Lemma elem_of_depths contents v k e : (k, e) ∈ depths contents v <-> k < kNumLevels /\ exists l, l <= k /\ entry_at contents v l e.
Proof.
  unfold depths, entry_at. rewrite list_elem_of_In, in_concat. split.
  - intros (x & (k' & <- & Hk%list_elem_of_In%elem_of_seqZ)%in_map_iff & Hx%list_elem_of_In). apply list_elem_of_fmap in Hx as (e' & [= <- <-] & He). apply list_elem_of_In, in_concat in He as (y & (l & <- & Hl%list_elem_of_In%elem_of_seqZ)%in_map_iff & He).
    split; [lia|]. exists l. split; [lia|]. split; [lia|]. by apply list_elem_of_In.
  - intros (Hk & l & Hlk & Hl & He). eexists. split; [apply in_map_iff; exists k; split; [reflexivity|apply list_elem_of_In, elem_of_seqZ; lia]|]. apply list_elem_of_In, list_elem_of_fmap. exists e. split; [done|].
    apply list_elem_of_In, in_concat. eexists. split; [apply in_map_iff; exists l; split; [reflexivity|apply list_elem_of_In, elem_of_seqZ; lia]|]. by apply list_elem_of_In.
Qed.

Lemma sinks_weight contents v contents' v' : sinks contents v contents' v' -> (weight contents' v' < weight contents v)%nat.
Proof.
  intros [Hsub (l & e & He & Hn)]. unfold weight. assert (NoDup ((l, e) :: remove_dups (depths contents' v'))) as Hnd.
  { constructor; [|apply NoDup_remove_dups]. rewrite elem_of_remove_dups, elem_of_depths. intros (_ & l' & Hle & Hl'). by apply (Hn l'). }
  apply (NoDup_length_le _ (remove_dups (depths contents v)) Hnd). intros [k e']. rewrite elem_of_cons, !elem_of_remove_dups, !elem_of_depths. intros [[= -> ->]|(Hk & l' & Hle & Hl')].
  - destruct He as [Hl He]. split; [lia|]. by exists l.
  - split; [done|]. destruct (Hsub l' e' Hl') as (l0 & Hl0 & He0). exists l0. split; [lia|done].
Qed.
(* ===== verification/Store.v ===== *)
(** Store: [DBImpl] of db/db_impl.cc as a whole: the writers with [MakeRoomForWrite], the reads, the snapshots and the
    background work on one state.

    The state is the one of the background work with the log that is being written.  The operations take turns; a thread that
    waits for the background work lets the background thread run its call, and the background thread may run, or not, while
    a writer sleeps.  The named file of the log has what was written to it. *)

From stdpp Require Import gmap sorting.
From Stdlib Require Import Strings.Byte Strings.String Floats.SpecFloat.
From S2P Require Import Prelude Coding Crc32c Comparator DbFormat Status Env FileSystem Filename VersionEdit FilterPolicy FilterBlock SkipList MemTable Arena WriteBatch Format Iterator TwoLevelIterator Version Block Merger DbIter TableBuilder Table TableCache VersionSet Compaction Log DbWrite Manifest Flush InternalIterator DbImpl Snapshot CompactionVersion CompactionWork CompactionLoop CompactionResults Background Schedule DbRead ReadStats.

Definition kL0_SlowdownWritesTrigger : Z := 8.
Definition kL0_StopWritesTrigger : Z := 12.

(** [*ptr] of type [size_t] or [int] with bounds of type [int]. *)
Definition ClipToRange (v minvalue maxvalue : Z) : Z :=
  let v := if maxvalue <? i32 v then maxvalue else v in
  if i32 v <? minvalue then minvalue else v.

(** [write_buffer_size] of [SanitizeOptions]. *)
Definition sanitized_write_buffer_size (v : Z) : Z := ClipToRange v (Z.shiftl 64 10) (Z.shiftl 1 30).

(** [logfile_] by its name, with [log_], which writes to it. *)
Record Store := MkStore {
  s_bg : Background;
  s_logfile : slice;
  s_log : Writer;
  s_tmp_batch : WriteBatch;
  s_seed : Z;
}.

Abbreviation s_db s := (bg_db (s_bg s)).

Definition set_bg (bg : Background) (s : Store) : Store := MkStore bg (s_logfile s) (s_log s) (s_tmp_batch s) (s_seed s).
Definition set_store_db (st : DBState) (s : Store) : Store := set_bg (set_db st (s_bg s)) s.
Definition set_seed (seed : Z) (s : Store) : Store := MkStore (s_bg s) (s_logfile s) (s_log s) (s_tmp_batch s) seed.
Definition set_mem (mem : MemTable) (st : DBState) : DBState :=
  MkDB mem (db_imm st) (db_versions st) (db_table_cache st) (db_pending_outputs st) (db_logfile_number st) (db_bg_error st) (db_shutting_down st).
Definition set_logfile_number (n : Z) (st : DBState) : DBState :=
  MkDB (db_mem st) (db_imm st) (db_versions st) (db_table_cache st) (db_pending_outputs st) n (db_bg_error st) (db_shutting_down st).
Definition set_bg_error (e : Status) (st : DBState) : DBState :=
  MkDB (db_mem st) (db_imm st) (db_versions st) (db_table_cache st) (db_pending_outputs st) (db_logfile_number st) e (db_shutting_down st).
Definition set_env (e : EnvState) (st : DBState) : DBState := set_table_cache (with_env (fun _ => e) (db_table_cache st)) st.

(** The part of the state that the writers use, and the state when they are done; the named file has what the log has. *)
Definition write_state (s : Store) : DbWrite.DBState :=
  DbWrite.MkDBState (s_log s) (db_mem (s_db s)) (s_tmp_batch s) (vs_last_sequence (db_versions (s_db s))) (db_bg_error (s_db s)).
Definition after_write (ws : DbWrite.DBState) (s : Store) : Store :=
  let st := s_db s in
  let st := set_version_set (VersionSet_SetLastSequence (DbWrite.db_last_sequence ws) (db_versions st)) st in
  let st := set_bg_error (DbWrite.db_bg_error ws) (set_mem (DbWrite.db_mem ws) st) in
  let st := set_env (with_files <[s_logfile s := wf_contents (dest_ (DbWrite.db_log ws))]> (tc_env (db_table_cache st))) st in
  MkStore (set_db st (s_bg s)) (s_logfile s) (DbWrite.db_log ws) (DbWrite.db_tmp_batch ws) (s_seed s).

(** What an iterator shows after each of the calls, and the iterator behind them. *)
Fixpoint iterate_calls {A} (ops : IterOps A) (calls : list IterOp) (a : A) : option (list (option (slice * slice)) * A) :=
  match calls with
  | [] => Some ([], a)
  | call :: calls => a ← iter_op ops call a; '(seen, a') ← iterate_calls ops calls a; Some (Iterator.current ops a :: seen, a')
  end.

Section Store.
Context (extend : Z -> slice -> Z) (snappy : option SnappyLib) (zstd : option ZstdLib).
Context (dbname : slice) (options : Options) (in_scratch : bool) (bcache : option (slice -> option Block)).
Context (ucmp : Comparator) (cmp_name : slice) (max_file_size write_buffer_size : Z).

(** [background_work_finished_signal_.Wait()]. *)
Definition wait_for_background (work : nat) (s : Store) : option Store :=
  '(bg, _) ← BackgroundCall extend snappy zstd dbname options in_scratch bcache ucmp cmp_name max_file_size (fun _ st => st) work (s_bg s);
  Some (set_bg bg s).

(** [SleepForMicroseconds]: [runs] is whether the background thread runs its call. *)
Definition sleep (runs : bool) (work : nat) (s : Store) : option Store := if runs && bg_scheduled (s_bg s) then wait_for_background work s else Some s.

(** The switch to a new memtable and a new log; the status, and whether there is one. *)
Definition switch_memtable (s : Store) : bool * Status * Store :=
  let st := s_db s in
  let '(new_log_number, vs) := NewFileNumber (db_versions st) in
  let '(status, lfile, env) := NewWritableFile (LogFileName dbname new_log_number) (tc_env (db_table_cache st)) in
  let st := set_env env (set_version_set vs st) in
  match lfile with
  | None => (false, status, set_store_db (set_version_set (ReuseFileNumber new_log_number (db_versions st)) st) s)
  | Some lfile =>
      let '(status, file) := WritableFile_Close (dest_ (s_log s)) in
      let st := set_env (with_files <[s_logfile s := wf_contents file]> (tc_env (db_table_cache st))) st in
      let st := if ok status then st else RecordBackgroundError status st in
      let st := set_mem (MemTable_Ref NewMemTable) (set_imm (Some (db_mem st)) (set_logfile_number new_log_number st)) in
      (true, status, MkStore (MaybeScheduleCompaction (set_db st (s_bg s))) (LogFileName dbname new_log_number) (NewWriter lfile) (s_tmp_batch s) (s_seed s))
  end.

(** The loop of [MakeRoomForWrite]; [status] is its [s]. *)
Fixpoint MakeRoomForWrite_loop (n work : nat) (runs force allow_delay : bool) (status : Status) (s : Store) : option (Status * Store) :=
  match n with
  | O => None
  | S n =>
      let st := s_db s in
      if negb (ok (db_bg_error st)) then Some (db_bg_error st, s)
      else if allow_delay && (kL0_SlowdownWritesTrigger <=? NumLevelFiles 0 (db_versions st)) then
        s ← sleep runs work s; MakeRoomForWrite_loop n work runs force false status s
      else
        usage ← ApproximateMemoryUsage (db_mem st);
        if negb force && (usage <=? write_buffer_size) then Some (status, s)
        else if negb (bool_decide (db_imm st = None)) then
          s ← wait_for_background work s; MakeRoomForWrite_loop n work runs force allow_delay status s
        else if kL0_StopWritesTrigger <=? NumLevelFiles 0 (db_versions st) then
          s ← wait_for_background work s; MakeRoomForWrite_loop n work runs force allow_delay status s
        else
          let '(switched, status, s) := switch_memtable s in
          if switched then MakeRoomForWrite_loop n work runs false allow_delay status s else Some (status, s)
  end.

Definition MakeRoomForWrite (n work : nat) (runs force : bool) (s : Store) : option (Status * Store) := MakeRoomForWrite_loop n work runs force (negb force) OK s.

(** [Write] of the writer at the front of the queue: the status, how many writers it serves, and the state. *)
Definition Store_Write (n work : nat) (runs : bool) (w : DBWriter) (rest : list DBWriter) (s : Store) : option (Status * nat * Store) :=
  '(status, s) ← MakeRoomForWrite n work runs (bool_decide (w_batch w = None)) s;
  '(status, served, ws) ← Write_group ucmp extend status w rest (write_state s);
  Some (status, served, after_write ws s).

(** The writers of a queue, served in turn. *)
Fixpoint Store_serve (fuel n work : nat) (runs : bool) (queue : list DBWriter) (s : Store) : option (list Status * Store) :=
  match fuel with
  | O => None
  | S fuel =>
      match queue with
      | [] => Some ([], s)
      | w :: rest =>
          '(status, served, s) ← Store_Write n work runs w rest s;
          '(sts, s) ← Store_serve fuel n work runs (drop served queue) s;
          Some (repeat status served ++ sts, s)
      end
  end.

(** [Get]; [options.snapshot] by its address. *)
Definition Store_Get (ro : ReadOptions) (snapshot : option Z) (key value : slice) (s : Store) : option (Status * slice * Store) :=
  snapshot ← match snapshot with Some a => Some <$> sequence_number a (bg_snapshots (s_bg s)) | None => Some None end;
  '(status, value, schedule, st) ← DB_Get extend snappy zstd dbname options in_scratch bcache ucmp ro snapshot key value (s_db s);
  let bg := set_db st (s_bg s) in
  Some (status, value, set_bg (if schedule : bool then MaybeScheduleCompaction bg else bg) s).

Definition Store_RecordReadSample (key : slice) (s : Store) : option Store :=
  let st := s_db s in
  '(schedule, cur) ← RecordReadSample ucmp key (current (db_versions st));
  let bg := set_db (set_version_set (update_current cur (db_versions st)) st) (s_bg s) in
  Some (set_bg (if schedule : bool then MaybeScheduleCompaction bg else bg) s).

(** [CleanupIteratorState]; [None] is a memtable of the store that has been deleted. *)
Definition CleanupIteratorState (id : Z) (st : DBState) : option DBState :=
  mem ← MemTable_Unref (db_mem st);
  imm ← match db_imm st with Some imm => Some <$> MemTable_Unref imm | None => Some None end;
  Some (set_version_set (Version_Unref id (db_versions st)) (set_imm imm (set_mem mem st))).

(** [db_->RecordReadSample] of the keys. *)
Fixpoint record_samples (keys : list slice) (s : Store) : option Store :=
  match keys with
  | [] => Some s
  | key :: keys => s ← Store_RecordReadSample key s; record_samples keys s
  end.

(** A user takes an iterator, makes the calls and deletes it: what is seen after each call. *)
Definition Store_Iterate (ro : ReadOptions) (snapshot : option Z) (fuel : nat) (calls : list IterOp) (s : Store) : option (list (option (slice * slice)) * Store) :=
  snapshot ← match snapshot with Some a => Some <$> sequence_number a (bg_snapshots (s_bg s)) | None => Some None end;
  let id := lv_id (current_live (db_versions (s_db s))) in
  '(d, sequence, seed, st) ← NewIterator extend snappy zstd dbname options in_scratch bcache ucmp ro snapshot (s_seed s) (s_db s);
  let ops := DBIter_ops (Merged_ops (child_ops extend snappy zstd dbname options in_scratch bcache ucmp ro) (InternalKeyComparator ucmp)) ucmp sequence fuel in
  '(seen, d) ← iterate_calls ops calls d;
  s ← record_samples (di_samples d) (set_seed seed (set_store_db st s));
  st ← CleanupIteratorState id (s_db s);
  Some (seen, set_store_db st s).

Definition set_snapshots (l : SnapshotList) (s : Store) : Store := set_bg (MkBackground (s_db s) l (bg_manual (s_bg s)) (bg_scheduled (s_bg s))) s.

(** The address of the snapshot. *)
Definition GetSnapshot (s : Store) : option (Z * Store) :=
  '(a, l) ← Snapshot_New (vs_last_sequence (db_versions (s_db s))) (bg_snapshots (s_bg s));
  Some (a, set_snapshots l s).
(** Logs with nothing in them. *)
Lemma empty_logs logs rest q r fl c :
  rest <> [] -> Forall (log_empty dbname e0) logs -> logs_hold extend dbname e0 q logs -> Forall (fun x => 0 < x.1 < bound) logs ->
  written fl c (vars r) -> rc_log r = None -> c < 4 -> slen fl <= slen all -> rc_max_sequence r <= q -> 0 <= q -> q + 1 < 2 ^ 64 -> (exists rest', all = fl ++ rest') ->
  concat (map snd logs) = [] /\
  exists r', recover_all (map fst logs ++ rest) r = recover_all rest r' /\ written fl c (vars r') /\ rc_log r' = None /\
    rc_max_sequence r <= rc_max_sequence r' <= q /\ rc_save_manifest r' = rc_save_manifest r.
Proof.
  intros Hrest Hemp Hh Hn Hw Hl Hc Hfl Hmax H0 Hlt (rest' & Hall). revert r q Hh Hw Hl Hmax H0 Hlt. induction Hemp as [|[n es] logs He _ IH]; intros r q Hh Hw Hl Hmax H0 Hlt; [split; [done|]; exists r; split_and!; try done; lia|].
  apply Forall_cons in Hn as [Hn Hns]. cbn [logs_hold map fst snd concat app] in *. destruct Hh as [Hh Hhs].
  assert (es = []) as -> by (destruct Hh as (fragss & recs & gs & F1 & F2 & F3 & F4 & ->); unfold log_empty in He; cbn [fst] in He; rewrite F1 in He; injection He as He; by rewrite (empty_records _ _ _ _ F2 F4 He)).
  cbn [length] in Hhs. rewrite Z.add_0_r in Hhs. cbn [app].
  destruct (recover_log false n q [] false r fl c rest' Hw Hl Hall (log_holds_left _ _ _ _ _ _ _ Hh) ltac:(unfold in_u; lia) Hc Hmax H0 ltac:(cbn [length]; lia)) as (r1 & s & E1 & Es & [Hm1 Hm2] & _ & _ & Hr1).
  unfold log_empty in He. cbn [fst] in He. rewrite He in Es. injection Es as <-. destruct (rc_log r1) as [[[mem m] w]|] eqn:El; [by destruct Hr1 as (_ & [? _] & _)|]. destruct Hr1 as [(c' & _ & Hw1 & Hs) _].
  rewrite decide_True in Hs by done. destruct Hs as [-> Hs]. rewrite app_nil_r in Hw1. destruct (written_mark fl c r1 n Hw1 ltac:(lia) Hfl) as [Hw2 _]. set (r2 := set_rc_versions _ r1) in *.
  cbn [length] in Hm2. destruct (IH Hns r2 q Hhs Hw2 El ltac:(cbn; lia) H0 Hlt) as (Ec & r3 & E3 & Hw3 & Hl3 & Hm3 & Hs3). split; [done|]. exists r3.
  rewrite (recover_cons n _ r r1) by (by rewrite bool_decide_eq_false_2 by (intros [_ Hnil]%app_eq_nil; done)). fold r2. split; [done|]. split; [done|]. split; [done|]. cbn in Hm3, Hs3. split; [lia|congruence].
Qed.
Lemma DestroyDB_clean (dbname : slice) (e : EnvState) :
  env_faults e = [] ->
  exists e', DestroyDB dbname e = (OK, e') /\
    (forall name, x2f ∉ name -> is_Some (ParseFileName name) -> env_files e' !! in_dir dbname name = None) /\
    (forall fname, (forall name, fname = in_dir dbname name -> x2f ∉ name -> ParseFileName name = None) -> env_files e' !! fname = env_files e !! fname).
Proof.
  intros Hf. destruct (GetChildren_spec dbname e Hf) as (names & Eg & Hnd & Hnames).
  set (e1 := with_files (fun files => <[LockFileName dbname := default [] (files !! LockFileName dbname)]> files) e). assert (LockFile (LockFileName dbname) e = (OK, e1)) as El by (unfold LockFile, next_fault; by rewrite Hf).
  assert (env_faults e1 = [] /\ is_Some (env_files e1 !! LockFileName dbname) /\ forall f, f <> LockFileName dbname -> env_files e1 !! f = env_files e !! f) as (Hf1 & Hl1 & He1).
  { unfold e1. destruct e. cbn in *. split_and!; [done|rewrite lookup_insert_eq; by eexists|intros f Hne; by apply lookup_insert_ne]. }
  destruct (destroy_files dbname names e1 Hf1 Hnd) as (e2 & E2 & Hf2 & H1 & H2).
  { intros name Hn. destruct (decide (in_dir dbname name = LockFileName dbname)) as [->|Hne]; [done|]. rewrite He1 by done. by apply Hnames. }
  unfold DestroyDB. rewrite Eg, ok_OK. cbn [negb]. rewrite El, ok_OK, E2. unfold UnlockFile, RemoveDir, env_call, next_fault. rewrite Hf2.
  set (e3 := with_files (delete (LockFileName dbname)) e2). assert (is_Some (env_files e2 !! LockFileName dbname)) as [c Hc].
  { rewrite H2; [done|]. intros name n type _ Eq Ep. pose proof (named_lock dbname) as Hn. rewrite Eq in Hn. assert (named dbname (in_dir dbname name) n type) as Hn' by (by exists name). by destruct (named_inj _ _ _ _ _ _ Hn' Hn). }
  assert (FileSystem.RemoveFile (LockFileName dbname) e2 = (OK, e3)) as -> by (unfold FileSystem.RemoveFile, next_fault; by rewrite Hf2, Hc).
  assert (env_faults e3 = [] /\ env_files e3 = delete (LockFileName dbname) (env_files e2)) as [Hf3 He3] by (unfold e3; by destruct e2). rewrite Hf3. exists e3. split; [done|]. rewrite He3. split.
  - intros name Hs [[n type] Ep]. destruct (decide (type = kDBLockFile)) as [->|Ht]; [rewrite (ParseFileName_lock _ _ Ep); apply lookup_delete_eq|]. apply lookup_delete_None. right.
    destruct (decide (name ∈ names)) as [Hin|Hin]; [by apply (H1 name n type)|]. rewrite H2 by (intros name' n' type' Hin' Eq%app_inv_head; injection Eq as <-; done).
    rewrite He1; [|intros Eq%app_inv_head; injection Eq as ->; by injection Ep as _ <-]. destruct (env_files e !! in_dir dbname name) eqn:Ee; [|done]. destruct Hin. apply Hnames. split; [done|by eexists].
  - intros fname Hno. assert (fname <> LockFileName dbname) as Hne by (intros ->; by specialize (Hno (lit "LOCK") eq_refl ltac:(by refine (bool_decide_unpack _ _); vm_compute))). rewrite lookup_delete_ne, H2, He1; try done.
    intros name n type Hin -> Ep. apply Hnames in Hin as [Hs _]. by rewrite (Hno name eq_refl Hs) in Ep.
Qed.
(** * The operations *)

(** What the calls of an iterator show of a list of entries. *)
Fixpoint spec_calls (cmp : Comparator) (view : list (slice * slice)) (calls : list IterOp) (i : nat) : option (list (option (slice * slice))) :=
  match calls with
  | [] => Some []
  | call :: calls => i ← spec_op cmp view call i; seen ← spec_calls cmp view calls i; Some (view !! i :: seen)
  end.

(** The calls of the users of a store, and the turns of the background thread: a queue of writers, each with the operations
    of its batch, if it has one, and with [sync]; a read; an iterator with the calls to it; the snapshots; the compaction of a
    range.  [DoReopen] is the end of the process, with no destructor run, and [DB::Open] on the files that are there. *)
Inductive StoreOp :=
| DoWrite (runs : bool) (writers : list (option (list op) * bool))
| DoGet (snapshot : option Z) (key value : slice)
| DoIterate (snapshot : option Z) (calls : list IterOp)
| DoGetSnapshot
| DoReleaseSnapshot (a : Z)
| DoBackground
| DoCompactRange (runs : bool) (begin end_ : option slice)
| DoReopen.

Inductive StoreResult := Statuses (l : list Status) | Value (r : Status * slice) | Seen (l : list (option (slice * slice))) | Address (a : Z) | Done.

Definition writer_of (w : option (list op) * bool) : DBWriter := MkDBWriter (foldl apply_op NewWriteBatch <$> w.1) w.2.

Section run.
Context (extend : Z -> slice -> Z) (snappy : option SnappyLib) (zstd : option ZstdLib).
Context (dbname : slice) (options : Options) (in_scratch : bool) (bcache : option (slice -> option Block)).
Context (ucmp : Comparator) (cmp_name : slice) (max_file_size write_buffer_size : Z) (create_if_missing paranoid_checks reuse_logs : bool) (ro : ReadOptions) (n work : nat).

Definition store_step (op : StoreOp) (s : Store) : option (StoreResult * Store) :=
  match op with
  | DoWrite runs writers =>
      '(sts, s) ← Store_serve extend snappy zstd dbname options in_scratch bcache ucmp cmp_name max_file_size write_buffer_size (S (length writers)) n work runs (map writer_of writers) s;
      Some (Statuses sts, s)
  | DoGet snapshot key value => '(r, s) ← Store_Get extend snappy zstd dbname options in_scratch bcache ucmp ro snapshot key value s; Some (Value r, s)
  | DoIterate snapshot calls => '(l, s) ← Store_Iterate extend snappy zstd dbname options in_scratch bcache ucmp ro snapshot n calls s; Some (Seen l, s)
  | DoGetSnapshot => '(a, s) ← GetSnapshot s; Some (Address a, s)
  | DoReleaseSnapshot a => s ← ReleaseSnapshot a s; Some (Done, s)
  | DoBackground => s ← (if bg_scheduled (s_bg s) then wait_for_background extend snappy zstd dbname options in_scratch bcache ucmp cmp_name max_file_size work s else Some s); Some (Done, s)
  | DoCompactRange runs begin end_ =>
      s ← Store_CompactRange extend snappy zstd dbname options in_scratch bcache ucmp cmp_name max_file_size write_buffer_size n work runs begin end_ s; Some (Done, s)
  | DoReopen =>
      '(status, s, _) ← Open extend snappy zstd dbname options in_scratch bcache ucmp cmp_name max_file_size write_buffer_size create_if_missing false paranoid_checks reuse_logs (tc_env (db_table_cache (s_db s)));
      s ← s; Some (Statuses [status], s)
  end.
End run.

#### [WHAT YOU ARE ASKED TO DO]
Reproduce word for word the material above, starting with the line that has "(view !! i :: seen)" and stopping after the line that has "of its batch, if".

#### [OUTPUT FOR THIS EXERCISE]
  | call :: calls => i ← spec_op cmp view call i; seen ← spec_calls cmp view calls i; Some (view !! i :: seen)
  end.

(** The calls of the users of a store, and the turns of the background thread: a queue of writers, each with the operations
    of its batch, if it has one, and with [sync]; a read; an iterator with the calls to it; the snapshots; the compaction of a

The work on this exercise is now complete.